§ The task
Copy out again, unchanged, the listing below from the line that has "- StationTrace objects" through the line that has "Open Scope list_scope.".

=== Section Start ===

(** * gmprocess: grouping, duplicate removal and colocation of station traces

    A shallow embedding of [gmprocess/streamcollection.py], of the trace of
    [gmprocess/stationtrace.py] (free-field flag, parameter store, provenance
    and validation) and of the escaping of [gmprocess/report.py], with the
    properties of the grouping and deduplication engine and of these parts
    stated and proved over it.

    Modelling conventions.
    - Python [float] values (coordinates, distances, sampling rates) are finite
      rationals [Q]; [int] values are [Z]; [str] values are [string].
    - A raised exception is the [Raise] constructor of [result]; Python's
      [None] returned where a trace is expected is [None] of an [option].
    - StationTrace objects are mutable and shared between the streams that
      hold them: they live in a [Heap], and streams hold references. *)

From Stdlib Require Import List String Ascii ZArith QArith Bool Arith Lia Permutation.
From Stdlib Require Import DecimalString DecimalNat.
Import ListNotations.

Close Scope Q_scope.
Open Scope string_scope.
Open Scope list_scope.

(** ** Exceptions and fallible computations *)

Inductive exn : Type :=
| ValueError
| KeyError
| IndexError
| GMProcessException.

Inductive result (A : Type) : Type :=
| Ok (a : A)
| Raise (e : exn).

Arguments Ok {A} a.
Arguments Raise {A} e.

Definition bind {A B : Type} (m : result A) (k : A -> result B) : result B :=
  match m with
  | Ok a => k a
  | Raise e => Raise e
  end.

=== Section End ===

§ Response to this exercise
    - StationTrace objects are mutable and shared between the streams that
      hold them: they live in a [Heap], and streams hold references. *)

From Stdlib Require Import List String Ascii ZArith QArith Bool Arith Lia Permutation.
From Stdlib Require Import DecimalString DecimalNat.
Import ListNotations.

Close Scope Q_scope.
Open Scope string_scope.
Open Scope list_scope.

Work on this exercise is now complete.